Task item — Look through the data below for the line with "Section keys." and the line with "fh_opra_opt_lookup kb st", then output those two and all lines in between, exactly as written.

□ □ □ □

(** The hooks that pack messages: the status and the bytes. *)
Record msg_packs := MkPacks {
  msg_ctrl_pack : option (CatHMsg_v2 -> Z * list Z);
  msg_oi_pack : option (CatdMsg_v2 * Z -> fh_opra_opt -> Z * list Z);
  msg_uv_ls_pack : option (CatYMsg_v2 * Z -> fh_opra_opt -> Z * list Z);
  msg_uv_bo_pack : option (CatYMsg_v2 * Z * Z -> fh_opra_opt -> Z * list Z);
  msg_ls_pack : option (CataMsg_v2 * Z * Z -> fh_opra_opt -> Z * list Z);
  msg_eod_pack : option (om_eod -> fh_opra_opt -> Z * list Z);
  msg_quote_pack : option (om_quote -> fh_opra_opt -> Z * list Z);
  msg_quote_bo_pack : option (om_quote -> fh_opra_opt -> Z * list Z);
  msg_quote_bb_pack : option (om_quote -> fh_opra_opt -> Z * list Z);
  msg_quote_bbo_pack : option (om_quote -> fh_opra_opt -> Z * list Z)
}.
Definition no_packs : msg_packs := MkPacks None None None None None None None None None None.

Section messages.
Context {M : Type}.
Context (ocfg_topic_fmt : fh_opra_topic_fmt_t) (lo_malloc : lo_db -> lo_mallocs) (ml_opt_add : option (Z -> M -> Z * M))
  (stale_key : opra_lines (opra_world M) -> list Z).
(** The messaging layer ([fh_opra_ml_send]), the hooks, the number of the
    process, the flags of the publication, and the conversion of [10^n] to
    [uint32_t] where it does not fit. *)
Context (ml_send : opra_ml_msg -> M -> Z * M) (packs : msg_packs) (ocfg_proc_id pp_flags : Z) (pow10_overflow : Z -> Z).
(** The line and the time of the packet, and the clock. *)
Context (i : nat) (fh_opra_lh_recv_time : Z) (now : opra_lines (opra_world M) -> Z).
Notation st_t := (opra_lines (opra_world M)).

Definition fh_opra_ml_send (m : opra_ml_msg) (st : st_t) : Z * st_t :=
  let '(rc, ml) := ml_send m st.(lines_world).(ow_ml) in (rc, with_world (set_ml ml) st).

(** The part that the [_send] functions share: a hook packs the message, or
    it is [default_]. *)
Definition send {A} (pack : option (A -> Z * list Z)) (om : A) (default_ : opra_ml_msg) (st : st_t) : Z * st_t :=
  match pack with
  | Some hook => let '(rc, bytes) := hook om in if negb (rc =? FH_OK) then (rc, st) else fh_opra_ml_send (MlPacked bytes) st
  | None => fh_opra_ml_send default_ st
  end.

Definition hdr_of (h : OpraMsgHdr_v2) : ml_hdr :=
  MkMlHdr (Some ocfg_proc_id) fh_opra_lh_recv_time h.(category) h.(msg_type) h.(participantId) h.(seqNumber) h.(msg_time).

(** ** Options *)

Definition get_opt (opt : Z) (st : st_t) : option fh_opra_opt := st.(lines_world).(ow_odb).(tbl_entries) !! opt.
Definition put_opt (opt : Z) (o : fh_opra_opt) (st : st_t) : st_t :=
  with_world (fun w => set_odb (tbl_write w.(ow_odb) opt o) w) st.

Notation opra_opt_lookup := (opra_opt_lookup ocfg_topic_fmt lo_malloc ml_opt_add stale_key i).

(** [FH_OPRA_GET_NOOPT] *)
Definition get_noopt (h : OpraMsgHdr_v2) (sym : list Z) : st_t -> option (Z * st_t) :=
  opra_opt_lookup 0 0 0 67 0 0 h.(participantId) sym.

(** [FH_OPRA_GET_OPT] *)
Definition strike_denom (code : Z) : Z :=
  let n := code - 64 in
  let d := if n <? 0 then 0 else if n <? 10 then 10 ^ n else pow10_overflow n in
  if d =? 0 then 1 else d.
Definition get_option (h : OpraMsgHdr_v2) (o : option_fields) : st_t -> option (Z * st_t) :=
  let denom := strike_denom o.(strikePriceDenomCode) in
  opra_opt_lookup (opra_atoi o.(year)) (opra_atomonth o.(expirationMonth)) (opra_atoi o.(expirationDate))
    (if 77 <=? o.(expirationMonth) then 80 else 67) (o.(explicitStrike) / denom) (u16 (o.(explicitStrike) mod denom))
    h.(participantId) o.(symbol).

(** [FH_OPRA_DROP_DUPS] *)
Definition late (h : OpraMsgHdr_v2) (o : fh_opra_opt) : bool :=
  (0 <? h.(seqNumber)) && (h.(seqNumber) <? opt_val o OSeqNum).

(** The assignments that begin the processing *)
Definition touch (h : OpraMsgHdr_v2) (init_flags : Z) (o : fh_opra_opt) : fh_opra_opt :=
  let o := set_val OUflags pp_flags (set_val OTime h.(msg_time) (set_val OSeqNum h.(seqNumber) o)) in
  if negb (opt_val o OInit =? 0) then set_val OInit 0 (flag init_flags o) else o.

□ □ □ □

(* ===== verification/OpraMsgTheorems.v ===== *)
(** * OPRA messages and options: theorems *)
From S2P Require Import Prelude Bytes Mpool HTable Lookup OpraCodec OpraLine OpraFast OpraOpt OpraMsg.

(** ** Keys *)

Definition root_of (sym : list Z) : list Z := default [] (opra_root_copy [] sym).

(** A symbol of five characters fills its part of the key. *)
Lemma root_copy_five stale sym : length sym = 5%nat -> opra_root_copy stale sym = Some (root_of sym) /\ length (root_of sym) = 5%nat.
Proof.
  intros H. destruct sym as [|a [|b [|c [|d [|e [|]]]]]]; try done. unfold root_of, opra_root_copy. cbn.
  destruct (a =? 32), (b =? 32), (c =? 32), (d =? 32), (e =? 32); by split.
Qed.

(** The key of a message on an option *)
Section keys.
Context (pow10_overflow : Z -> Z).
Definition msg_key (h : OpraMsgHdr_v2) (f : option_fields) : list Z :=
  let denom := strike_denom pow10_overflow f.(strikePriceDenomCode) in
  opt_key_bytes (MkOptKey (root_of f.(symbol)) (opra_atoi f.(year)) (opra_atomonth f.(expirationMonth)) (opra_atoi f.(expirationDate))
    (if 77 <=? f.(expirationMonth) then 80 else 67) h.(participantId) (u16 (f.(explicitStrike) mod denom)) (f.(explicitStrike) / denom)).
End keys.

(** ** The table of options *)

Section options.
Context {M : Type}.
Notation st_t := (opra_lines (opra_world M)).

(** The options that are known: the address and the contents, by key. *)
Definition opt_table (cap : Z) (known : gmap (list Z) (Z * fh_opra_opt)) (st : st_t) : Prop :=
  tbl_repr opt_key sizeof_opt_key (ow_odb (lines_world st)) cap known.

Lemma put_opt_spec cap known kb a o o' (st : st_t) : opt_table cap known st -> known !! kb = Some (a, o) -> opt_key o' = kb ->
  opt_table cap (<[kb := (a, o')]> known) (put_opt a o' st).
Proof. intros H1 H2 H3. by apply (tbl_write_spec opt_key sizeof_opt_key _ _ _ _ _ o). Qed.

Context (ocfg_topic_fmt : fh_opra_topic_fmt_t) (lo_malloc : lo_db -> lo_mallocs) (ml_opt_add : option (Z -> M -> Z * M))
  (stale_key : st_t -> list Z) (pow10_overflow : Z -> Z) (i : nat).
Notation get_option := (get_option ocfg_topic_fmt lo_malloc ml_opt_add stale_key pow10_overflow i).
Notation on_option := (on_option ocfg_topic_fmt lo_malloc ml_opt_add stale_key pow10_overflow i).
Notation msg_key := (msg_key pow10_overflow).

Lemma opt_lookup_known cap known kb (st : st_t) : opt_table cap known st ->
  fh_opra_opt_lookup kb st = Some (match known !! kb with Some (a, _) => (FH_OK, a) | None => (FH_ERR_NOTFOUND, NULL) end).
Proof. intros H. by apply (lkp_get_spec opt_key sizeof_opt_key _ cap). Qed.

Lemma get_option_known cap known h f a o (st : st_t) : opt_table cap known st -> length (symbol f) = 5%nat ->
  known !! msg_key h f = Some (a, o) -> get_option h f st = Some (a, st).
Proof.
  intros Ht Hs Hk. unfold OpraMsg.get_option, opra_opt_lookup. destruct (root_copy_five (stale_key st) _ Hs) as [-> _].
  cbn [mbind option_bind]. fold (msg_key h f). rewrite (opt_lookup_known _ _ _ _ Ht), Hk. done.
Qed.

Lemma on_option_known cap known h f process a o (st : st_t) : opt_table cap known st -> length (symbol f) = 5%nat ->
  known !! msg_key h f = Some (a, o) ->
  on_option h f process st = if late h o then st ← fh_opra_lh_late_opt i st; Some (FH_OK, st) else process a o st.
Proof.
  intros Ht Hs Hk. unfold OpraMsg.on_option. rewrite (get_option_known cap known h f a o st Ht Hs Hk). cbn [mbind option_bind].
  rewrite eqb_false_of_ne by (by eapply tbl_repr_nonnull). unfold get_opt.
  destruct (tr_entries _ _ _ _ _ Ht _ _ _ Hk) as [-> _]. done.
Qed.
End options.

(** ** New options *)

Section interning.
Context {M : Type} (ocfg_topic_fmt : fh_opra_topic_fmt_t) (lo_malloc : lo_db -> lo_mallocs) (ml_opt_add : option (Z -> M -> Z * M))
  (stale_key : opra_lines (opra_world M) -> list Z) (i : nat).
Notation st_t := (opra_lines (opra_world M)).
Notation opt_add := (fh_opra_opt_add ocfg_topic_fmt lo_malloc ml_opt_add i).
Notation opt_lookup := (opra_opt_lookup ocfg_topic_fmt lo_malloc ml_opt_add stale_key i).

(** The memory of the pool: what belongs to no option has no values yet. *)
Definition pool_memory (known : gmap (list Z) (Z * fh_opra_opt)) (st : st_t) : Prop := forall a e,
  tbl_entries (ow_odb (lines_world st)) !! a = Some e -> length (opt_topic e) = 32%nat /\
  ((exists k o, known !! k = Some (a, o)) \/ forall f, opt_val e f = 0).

□ □ □ □

The completed task —
Section keys.
Context (pow10_overflow : Z -> Z).
Definition msg_key (h : OpraMsgHdr_v2) (f : option_fields) : list Z :=
  let denom := strike_denom pow10_overflow f.(strikePriceDenomCode) in
  opt_key_bytes (MkOptKey (root_of f.(symbol)) (opra_atoi f.(year)) (opra_atomonth f.(expirationMonth)) (opra_atoi f.(expirationDate))
    (if 77 <=? f.(expirationMonth) then 80 else 67) h.(participantId) (u16 (f.(explicitStrike) mod denom)) (f.(explicitStrike) / denom)).
End keys.

(** ** The table of options *)

Section options.
Context {M : Type}.
Notation st_t := (opra_lines (opra_world M)).

(** The options that are known: the address and the contents, by key. *)
Definition opt_table (cap : Z) (known : gmap (list Z) (Z * fh_opra_opt)) (st : st_t) : Prop :=
  tbl_repr opt_key sizeof_opt_key (ow_odb (lines_world st)) cap known.

Lemma put_opt_spec cap known kb a o o' (st : st_t) : opt_table cap known st -> known !! kb = Some (a, o) -> opt_key o' = kb ->
  opt_table cap (<[kb := (a, o')]> known) (put_opt a o' st).
Proof. intros H1 H2 H3. by apply (tbl_write_spec opt_key sizeof_opt_key _ _ _ _ _ o). Qed.

Context (ocfg_topic_fmt : fh_opra_topic_fmt_t) (lo_malloc : lo_db -> lo_mallocs) (ml_opt_add : option (Z -> M -> Z * M))
  (stale_key : st_t -> list Z) (pow10_overflow : Z -> Z) (i : nat).
Notation get_option := (get_option ocfg_topic_fmt lo_malloc ml_opt_add stale_key pow10_overflow i).
Notation on_option := (on_option ocfg_topic_fmt lo_malloc ml_opt_add stale_key pow10_overflow i).
Notation msg_key := (msg_key pow10_overflow).

Lemma opt_lookup_known cap known kb (st : st_t) : opt_table cap known st ->
  fh_opra_opt_lookup kb st = Some (match known !! kb with Some (a, _) => (FH_OK, a) | None => (FH_ERR_NOTFOUND, NULL) end).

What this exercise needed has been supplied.